Records shown:
(** X6. In a request answered with 200 after no proof of work has failed,
    the first entry is attached to the two anchors of the request, and
    every later entry to the hash of the attached form of the entry before
    it and to the trunk anchor; the answer has the attached forms in the
    reverse order. *)
Theorem response_links r contents command env w w' :
  intercepted jsonDecode r contents command ->
  Trytes command <> [] ->
  run env (ServeHTTP jsonDecode maxTxInBundle r) w = (Returned (StatusOK, None), w') ->
  (forall t m res, EvPow t m res ∈ since w w' -> res.2 = None) ->
  exists attached response,
    responded (trace w') response /\
    ResTrytes response = giota.TxTrytes <$> attached /\
    length attached = length (Trytes command) /\
    forall j s, Trytes command !! j = Some s ->
      exists t t',
        decodes s t /\
        attached !! (length (Trytes command) - 1 - j)%nat = Some t' /\
        frame t t' /\
        if decide (j = 0%nat)
        then giota.TrunkTransaction t' = TrunkTxHash command /\
             giota.BranchTransaction t' = BranchTxHash command
        else giota.BranchTransaction t' = TrunkTxHash command /\
             exists u, attached !! (length (Trytes command) - j)%nat = Some u /\
                       giota.TrunkTransaction t' = giota.TxHash u.
Proof.
  intros Hint Hne Hrun Hpows.
  destruct (ServeHTTP_answered jsonDecode maxTxInBundle r contents command env w _ w'
              Hint Hrun) as (tr' & Htr & start & Hans).
  simpl in Hans.
  destruct Hans as [[Hnil _]|[(_ & _ & _ & [=])|[(_ & _ & _ & _ & [=])|(_ & _ & txs & Hsome & Hserved)]]];
    [done|].
  destruct Hserved as (s & attached & err & k & pows & t1 & t2 & [resBytes oerr] & Hr & Hst & Htr' & Hres).
  simpl in Hres, Htr'. destruct oerr as [e|]; [done|].
  assert (since w w' = [EvLock; EvPrintf (LogNewRequest (RemoteAddr r)); EvNow start] ++
     (if isValue txs then [EvPrintf (LogInput (wrap64 (negativeSum txs)))] else []) ++
     [EvPrintf (LogDoingPow (length txs) (isValue txs)); EvNow s] ++ pows ++
     [EvNow t1; EvPrintf (LogTookPow (wrap64 (t1 - s) `quot` 1000000) (length txs));
      EvNow t2;
      EvMarshal (mkRes (giota.TxTrytes <$> attached) (wrap64 (t2 - start) `quot` 1000000))
        (resBytes, None);
      EvHeaderSet contentType contentTypeJSON;
      EvHeaderSet "access-control-allow-origin" "*";
      EvWrite resBytes; EvUnlock]) as Hsince.
  { apply since_app. rewrite Htr, Htr'.
    repeat (progress (simpl; rewrite <- ?app_assoc)). done. }
  assert (err = None /\ k = 0%nat) as [-> ->].
  { pose proof (rounds_error _ _ _ _ _ _ _ Hr) as Herr. destruct err as [e|]; [|by destruct Herr].
    destruct Herr as (_ & pre & t & nonce & -> & _). exfalso.
    assert (Some e = None) as Hfalse; [|done].
    apply (Hpows t 14 (nonce, Some e)). rewrite Hsince.
    rewrite !elem_of_app, !elem_of_cons. naive_solver. }
  apply mapM_Some in Hsome. pose proof (Forall2_length _ _ _ Hsome) as Hlen.
  rewrite length_reverse in Hlen.
  destruct Hst as (Hlen' & _ & Hin).
  exists attached, (mkRes (giota.TxTrytes <$> attached) (wrap64 (t2 - start) `quot` 1000000)).
  split.
  { exists (trace w ++ [EvLock; EvPrintf (LogNewRequest (RemoteAddr r)); EvNow start] ++
       (if isValue txs then [EvPrintf (LogInput (wrap64 (negativeSum txs)))] else []) ++
       [EvPrintf (LogDoingPow (length txs) (isValue txs)); EvNow s] ++ pows ++
       [EvNow t1; EvPrintf (LogTookPow (wrap64 (t1 - s) `quot` 1000000) (length txs));
        EvNow t2]), resBytes.
    rewrite Htr, Htr'. repeat (progress (simpl; rewrite <- ?app_assoc)). done. }
  split; [done|]. split; [congruence|].
  intros j s0 Hj.
  assert (j < length (Trytes command))%nat as Hlt by (by eapply lookup_lt_Some).
  assert (reverse (Trytes command) !! (length (Trytes command) - 1 - j)%nat = Some s0) as Hrev.
  { rewrite reverse_lookup by lia. rewrite <- Hj. f_equal. lia. }
  destruct (Forall2_lookup_l _ _ _ _ _ Hsome Hrev) as (t & Ht & Hdec).
  assert (is_Some (attached !! (length (Trytes command) - 1 - j)%nat)) as [t' Ht'].
  { apply lookup_lt_is_Some. rewrite Hlen', <- Hlen. lia. }
  destruct (Hin (length (Trytes command) - 1 - j)%nat t') as ((t0 & Ht0 & Hf) & _ & _ & Hl);
    [rewrite <- Hlen; lia|done|].
  exists t, t'. split; [done|]. split; [done|]. split; [congruence|].
  simpl in Hl. rewrite <- Hlen in Hl.
  destruct (decide (j = 0%nat)) as [->|Hj0].
  - rewrite decide_True in Hl by lia. done.
  - rewrite decide_False in Hl by lia. destruct Hl as [Hbr Htrk]. split; [done|].
    rewrite decide_False in Htrk by lia.
    replace (length (Trytes command) - j)%nat with (S (length (Trytes command) - 1 - j)) by lia.
    done.
Qed.

(** X9. A header or the body of the response is written only on the path
    that returns 200: when the handler writes either, it returns 200 and no
    error. *)
Theorem writes_only_with_200 r env w res w' :
  run env (ServeHTTP jsonDecode maxTxInBundle r) w = (Returned res, w') ->
  Exists (fun e => ~ silent e) (since w w') ->
  res = (StatusOK, None).
Proof.
  intros Hrun Hex.
  destruct (ServeHTTP_shape r) as [(contents & command & Hint)|[Hnull|[Hret|[r' Hnext]]]].
  2:{ by rewrite (ServeHTTP_null _ Hnull) in Hrun. }
  2:{ rewrite Hret in Hrun. injection Hrun as <- <-.
      unfold since in Hex. rewrite drop_all in Hex. by apply Exists_nil in Hex. }
  2:{ rewrite Hnext in Hrun. simpl in Hrun. injection Hrun as <- <-.
      unfold since in Hex. simpl in Hex. rewrite drop_app_length in Hex.
      apply Exists_cons in Hex as [Hex|Hex]; [by destruct Hex|by apply Exists_nil in Hex]. }
  destruct (ServeHTTP_answered jsonDecode maxTxInBundle r contents command env w _ w'
              Hint Hrun) as (tr' & Htr & start & Hans).
  simpl in Hans.
  assert (forall evs, since w w' = evs -> Forall silent evs -> False) as Hquiet.
  { intros evs Hs Hall. rewrite Hs in Hex. apply Exists_exists in Hex as (e & Hin & Hne).
    rewrite Forall_forall in Hall. by apply Hne, Hall. }
  destruct Hans as [[_ Htr']|[(_ & _ & Htr' & _)|[(_ & _ & _ & Htr' & _)|(_ & _ & txs & _ & Hserved)]]].
  - exfalso. eapply Hquiet.
    + apply since_app. rewrite Htr, Htr'. repeat (progress (simpl; rewrite <- ?app_assoc)). done.
    + by repeat constructor.
  - exfalso. eapply Hquiet.
    + apply since_app. rewrite Htr, Htr'. repeat (progress (simpl; rewrite <- ?app_assoc)). done.
    + by repeat constructor.
  - exfalso. eapply Hquiet.
    + apply since_app. rewrite Htr, Htr'. repeat (progress (simpl; rewrite <- ?app_assoc)). done.
    + by repeat constructor.
  - destruct Hserved as (s & attached & err & k & pows & t1 & t2 & [resBytes oerr] & Hr & _ & Htr' & ->).
    destruct oerr as [e|]; simpl in *; [|done].
    exfalso. eapply Hquiet.
    + apply since_app. rewrite Htr, Htr'. repeat (progress (simpl; rewrite <- ?app_assoc)). done.
    + repeat (rewrite Forall_cons || rewrite Forall_app).
      repeat split; try done.
      * destruct (isValue txs); by repeat constructor.
      * eapply Forall_impl; [by eapply rounds_silent|]. by intros [].
Qed.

Goal of the exercise: Within the data above, the span starting at the line containing "destruct Hst as (Hlen' & _ & Hin)." and ending at the line containing "intros Hrun Hex." is to be retyped exactly, with no other lines.

Problem solution:
  destruct Hst as (Hlen' & _ & Hin).
  exists attached, (mkRes (giota.TxTrytes <$> attached) (wrap64 (t2 - start) `quot` 1000000)).
  split.
  { exists (trace w ++ [EvLock; EvPrintf (LogNewRequest (RemoteAddr r)); EvNow start] ++
       (if isValue txs then [EvPrintf (LogInput (wrap64 (negativeSum txs)))] else []) ++
       [EvPrintf (LogDoingPow (length txs) (isValue txs)); EvNow s] ++ pows ++
       [EvNow t1; EvPrintf (LogTookPow (wrap64 (t1 - s) `quot` 1000000) (length txs));
        EvNow t2]), resBytes.
    rewrite Htr, Htr'. repeat (progress (simpl; rewrite <- ?app_assoc)). done. }
  split; [done|]. split; [congruence|].
  intros j s0 Hj.
  assert (j < length (Trytes command))%nat as Hlt by (by eapply lookup_lt_Some).
  assert (reverse (Trytes command) !! (length (Trytes command) - 1 - j)%nat = Some s0) as Hrev.
  { rewrite reverse_lookup by lia. rewrite <- Hj. f_equal. lia. }
  destruct (Forall2_lookup_l _ _ _ _ _ Hsome Hrev) as (t & Ht & Hdec).
  assert (is_Some (attached !! (length (Trytes command) - 1 - j)%nat)) as [t' Ht'].
  { apply lookup_lt_is_Some. rewrite Hlen', <- Hlen. lia. }
  destruct (Hin (length (Trytes command) - 1 - j)%nat t') as ((t0 & Ht0 & Hf) & _ & _ & Hl);
    [rewrite <- Hlen; lia|done|].
  exists t, t'. split; [done|]. split; [done|]. split; [congruence|].
  simpl in Hl. rewrite <- Hlen in Hl.
  destruct (decide (j = 0%nat)) as [->|Hj0].
  - rewrite decide_True in Hl by lia. done.
  - rewrite decide_False in Hl by lia. destruct Hl as [Hbr Htrk]. split; [done|].
    rewrite decide_False in Htrk by lia.
    replace (length (Trytes command) - j)%nat with (S (length (Trytes command) - 1 - j)) by lia.
    done.
Qed.

(** X9. A header or the body of the response is written only on the path
    that returns 200: when the handler writes either, it returns 200 and no
    error. *)
Theorem writes_only_with_200 r env w res w' :
  run env (ServeHTTP jsonDecode maxTxInBundle r) w = (Returned res, w') ->
  Exists (fun e => ~ silent e) (since w w') ->
  res = (StatusOK, None).
Proof.
  intros Hrun Hex.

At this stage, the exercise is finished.